Read the records below and report each line in which "induction" occurs.

■ ■ ■

(** The search stops behind as many lists as [count] has low ones. *)
Lemma find_loop n : ∀ ls h p tail pre q bits, cursor h p tail pre q → pseg h q ls NULL →
  nbits (base.length ls) bits → base.length ls < n →
  ∃ b tail' pre' ls' q', loop n (find_body p) (bits, tail) h = Ok (b, tail') h ∧ cursor h p tail' pre' q' ∧
    pseg h q' ls' NULL ∧ pre ++ ls = pre' ++ ls' ∧ nbits (base.length ls') b ∧ (b mod 2 = 0)%Z ∧
    (2 ^ Z.of_nat (base.length pre) * (bits + 1) = 2 ^ Z.of_nat (base.length pre') * (b + 1))%Z.
Proof.
  induction n as [|n IH]; intros ls h p tail pre q bits Hcur Hp Hb Hlen; [lia|].
  rewrite loop_S. unfold find_body at 2. rewrite Z.bit0_odd. destruct (Z.odd bits) eqn:Hodd.
  - apply Z.odd_spec in Hodd as [m Hm].
    destruct ls as [|c ls]; [cbn in Hb; lia|]. destruct Hp as (Hc & Hne & w & Hw & Hp).
    rewrite bind_assoc, (bind_ok _ _ h q h (cursor_get _ _ _ _ _ Hcur)).
    pose proof (nbits_half _ _ Hb) as Hb'. rewrite <- Z.div2_spec, Z.div2_div.
    destruct (IH ls h p (Some q) (pre ++ [c]) w (bits / 2)%Z) as (b & tail' & pre' & ls' & q' & E & H1 & H2 & H3 & H4 & H5 & H6);
      [by eapply cursor_step|done|done|cbn in Hlen; lia|].
    exists b, tail', pre', ls', q'. split; [exact E|]. split; [done|]. split; [done|].
    split; [by rewrite <- H3, <- app_assoc|]. split; [done|]. split; [done|].
    rewrite <- H6, length_app, Nat2Z.inj_add, Z.pow_add_r by lia. change (2 ^ Z.of_nat (base.length [c]))%Z with 2%Z.
    replace (bits / 2)%Z with m; [subst bits; ring|]. subst bits. apply (Z.div_unique _ _ _ 1); lia.
  - exists bits, tail, pre, ls, q. split; [done|]. split; [done|]. split; [done|]. split; [done|]. split; [done|].
    split; [|done]. by rewrite Zmod_odd, Hodd.
Qed.

(** ** Stability *)
Context `{!Transitive le} `{!Total le}.

(** [cmp] does not tell [x] and [y] apart. *)
Definition equi (x y : L) : Prop := le x y ∧ le y x.
Global Instance equi_dec x y : Decision (equi x y).
Proof. unfold equi. apply _. Defined.

(** The elements of [l] in another order, which is the same among equivalent ones. *)
Definition stable (l l' : list L) : Prop := l ≡ₚ l' ∧ ∀ x, filter (equi x) l = filter (equi x) l'.

Lemma stable_trans l1 l2 l3 : stable l1 l2 → stable l2 l3 → stable l1 l3.
Proof. intros [P1 F1] [P2 F2]. split; [by rewrite P1|]. intros x. by rewrite F1. Qed.

Lemma stable_app l1 l1' l2 l2' : stable l1 l1' → stable l2 l2' → stable (l1 ++ l2) (l1' ++ l2').
Proof. intros [P1 F1] [P2 F2]. split; [by rewrite P1, P2|]. intros x. by rewrite !filter_app, F1, F2. Qed.

Lemma stable_refl l : stable l l.
Proof. done. Qed.

Lemma strict_above x b l : equi x b → Forall (λ a, ¬ le a b) l → filter (equi x) l = [].
Proof.
  intros [Hxb Hbx] Hl. induction Hl as [|a l Ha _ IH]; [done|]. rewrite filter_cons_False; [done|].
  intros [_ Hax]. apply Ha. by trans x.
Qed.

Lemma merge_filter x l1 l2 : StronglySorted le l1 →
  filter (equi x) (list_merge le l1 l2) = filter (equi x) l1 ++ filter (equi x) l2.
Proof.
  intros H1. revert l2. induction H1 as [|a l1 H1 IH1 Ha]; intros l2; [by rewrite list_merge_nil_l|].
  induction l2 as [|b l2 IH2]; [by rewrite list_merge_nil_r, app_nil_r|].
  rewrite list_merge_cons. destruct (decide (le a b)) as [Hab|Hab].
  - destruct (decide (equi x a)) as [Hx|Hx].
    + by rewrite !(filter_cons_True _ a), IH1.
    + by rewrite !(filter_cons_False _ a), IH1.
  - destruct (decide (equi x b)) as [Hx|Hx]; [|by rewrite !(filter_cons_False _ b)].
    assert (filter (equi x) (a :: l1) = []) as Hnil.
    { apply (strict_above x b); [done|]. constructor; [done|]. eapply Forall_impl; [exact Ha|].
      intros a' Haa' Ha'. apply Hab. by trans a'. }
    rewrite !(filter_cons_True _ b), IH2 by done. by rewrite Hnil.
Qed.

Lemma merge_stable l1 l2 : StronglySorted le l1 → stable (list_merge le l1 l2) (l1 ++ l2).
Proof. intros H. split; [apply merge_Permutation|]. intros x. by rewrite filter_app, merge_filter. Qed.

Lemma merge_sorted l1 l2 : StronglySorted le l1 → StronglySorted le l2 → StronglySorted le (list_merge le l1 l2).
Proof. intros H1 H2. apply Sorted_StronglySorted; [done|]. by apply Sorted_list_merge; [apply _|apply StronglySorted_Sorted..]. Qed.

(** The elements of the pending lists, in the order of the input. *)
Definition in_order (ls : list (list L)) : list L := concat (reverse ls).

Lemma in_order_cons c ls : in_order (c :: ls) = in_order ls ++ c.
Proof. unfold in_order. by rewrite reverse_cons, concat_app; cbn; rewrite app_nil_r. Qed.

Lemma in_order_app ls ls' : in_order (ls ++ ls') = in_order ls' ++ in_order ls.
Proof. unfold in_order. by rewrite reverse_app, concat_app. Qed.

Lemma in_order_Permutation ls : in_order ls ≡ₚ concat ls.
Proof.
  induction ls as [|c ls IH]; [done|]. rewrite in_order_cons, IH. cbn. apply Permutation_app_comm.
Qed.

Lemma in_order_merge pre ca cb post : StronglySorted le cb →
  stable (in_order (pre ++ list_merge le cb ca :: post)) (in_order (pre ++ ca :: cb :: post)).
Proof.
  intros H. rewrite !in_order_app, !in_order_cons. apply stable_app; [|done]. rewrite <- app_assoc.
  apply stable_app; [done|]. by apply merge_stable.
Qed.

(** ** The rounds *)

Lemma nbits_le n z : nbits n z → (z < 2 ^ 64)%Z → n < 65.
Proof.
  intros H Hz. destruct n as [|n]; [lia|]. cbn [nbits] in H.
  assert (Z.of_nat n < 64)%Z; [|lia]. apply (Z.pow_lt_mono_r_iff 2); lia.
Qed.

Lemma merge_selected_ok h p ls count : pseg h p ls NULL → NoDup (concat ls) → Forall (StronglySorted le) ls →
  nbits (base.length ls) count → (count < 2 ^ 64)%Z → NULL ∉ dom h →
  ∃ h' p' ls', merge_selected p count h = Ok p' h' ∧ pseg h' p' ls' NULL ∧ Forall (StronglySorted le) ls' ∧
    stable (in_order ls') (in_order ls) ∧ nbits (S (base.length ls')) (count + 1) ∧ framed (concat ls) h h'.
Proof.
  intros Hp Hnd Hs Hb Hc Hn. unfold merge_selected.
  destruct (find_loop 65 ls h p None [] p count) as (b & tail & pre & ls' & q & E & Hcur & Hq & Hls & Hb' & Hm & Hk);
    [done|done|done|by eapply nbits_le|].
  run E. cbn in Hls, Hk. rewrite Z.mul_1_l in Hk. subst ls. destruct (Z.eqb_spec b 0) as [->|Hb0].
  - assert (ls' = []) as ->.
    { destruct ls' as [|c ls']; [done|]. cbn [base.length nbits] in Hb'. pose proof (Z.pow_pos_nonneg 2 (Z.of_nat (base.length ls'))). lia. }
    exists h, p, (pre ++ []). split; [done|]. do 3 (split; [done|]). split; [|done].
    rewrite Hk, Z.mul_1_r, app_nil_r. apply nbits_pow.
  - destruct ls' as [|ca [|cb post]].
    + done.
    + cbn [base.length nbits] in Hb'. change (2 ^ Z.of_nat 0)%Z with 1%Z in Hb'. change (2 ^ Z.of_nat 1)%Z with 2%Z in Hb'.
      assert (b = 1)%Z as -> by lia. done.
    + destruct (merge_pending_ok h p tail pre q ca cb post Hcur Hq Hnd Hn) as (h' & p' & E' & Hp' & F).
      apply Forall_app in Hs as [Hs1 Hs2]. inversion_clear Hs2 as [|?? Hsa Hs3]. inversion_clear Hs3 as [|?? Hsb Hs4].
      exists h', p', (pre ++ list_merge le cb ca :: post). split; [exact E'|]. split; [done|].
      split; [apply Forall_app; split; [done|]; constructor; [by apply merge_sorted|done]|].
      split; [by apply in_order_merge|]. split; [|done].
      replace (S _) with (base.length pre + base.length (ca :: cb :: post)); [rewrite Hk; by apply nbits_succ|].
      rewrite length_app. cbn. lia.
Qed.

■ ■ ■

**Written answer**
  induction n as [|n IH]; intros ls h p tail pre q bits Hcur Hp Hb Hlen; [lia|].
  intros [Hxb Hbx] Hl. induction Hl as [|a l Ha _ IH]; [done|]. rewrite filter_cons_False; [done|].
  intros H1. revert l2. induction H1 as [|a l1 H1 IH1 Ha]; intros l2; [by rewrite list_merge_nil_l|].
  induction l2 as [|b l2 IH2]; [by rewrite list_merge_nil_r, app_nil_r|].
  induction ls as [|c ls IH]; [done|]. rewrite in_order_cons, IH. cbn. apply Permutation_app_comm.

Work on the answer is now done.